_Task brief_: The required output is every record, written out exactly.

========================================

Lemma is_ok_debankContribution (vesting : bool) (proto : jsval) :
  is_ok (debankContribution vesting proto) = record_ok vesting proto.
Proof.
  unfold debankContribution, record_ok, falsy_or.
  destruct (is_nullish proto) eqn:Hproto; [by destruct proto|].
  assert (Hg : forall k, get proto k = Ok (prop proto k)) by (by destruct proto).
  rewrite !Hg, bind_Ok.
  assert (Hn : is_ok (as_key (or_else (prop proto "name") (Str "Unknown")))
               = negb (truthy (prop proto "name")) || is_string (prop proto "name")).
  { unfold or_else. destruct (truthy (prop proto "name")) eqn:E; [|done].
    by destruct (prop proto "name"). }
  rewrite <- Hn. destruct (as_key _) as [n| |]; [|done..].
  rewrite !bind_Ok. cbn [andb].
  destruct (prop proto "portfolio_item_list") as [| | | | |items|]; try done.
  rewrite is_ok_bind, <- (forallb_ext_eq _ _ _ (is_ok_debankItemContribution vesting)),
    <- is_ok_mapM.
  by destruct (mapM _ items).
Qed.

Lemma is_ok_true {A} (o : outcome A) : is_ok o = true <-> exists a, o = Ok a.
Proof.
  destruct o; simpl; split; try done; try (by intros [? ?]). by eexists.
Qed.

========================================

_Final answer_:
Lemma is_ok_debankContribution (vesting : bool) (proto : jsval) :
  is_ok (debankContribution vesting proto) = record_ok vesting proto.
Proof.
  unfold debankContribution, record_ok, falsy_or.
  destruct (is_nullish proto) eqn:Hproto; [by destruct proto|].
  assert (Hg : forall k, get proto k = Ok (prop proto k)) by (by destruct proto).
  rewrite !Hg, bind_Ok.
  assert (Hn : is_ok (as_key (or_else (prop proto "name") (Str "Unknown")))
               = negb (truthy (prop proto "name")) || is_string (prop proto "name")).
  { unfold or_else. destruct (truthy (prop proto "name")) eqn:E; [|done].
    by destruct (prop proto "name"). }
  rewrite <- Hn. destruct (as_key _) as [n| |]; [|done..].
  rewrite !bind_Ok. cbn [andb].
  destruct (prop proto "portfolio_item_list") as [| | | | |items|]; try done.
  rewrite is_ok_bind, <- (forallb_ext_eq _ _ _ (is_ok_debankItemContribution vesting)),
    <- is_ok_mapM.
  by destruct (mapM _ items).
Qed.

Lemma is_ok_true {A} (o : outcome A) : is_ok o = true <-> exists a, o = Ok a.
Proof.
  destruct o; simpl; split; try done; try (by intros [? ?]). by eexists.
Qed.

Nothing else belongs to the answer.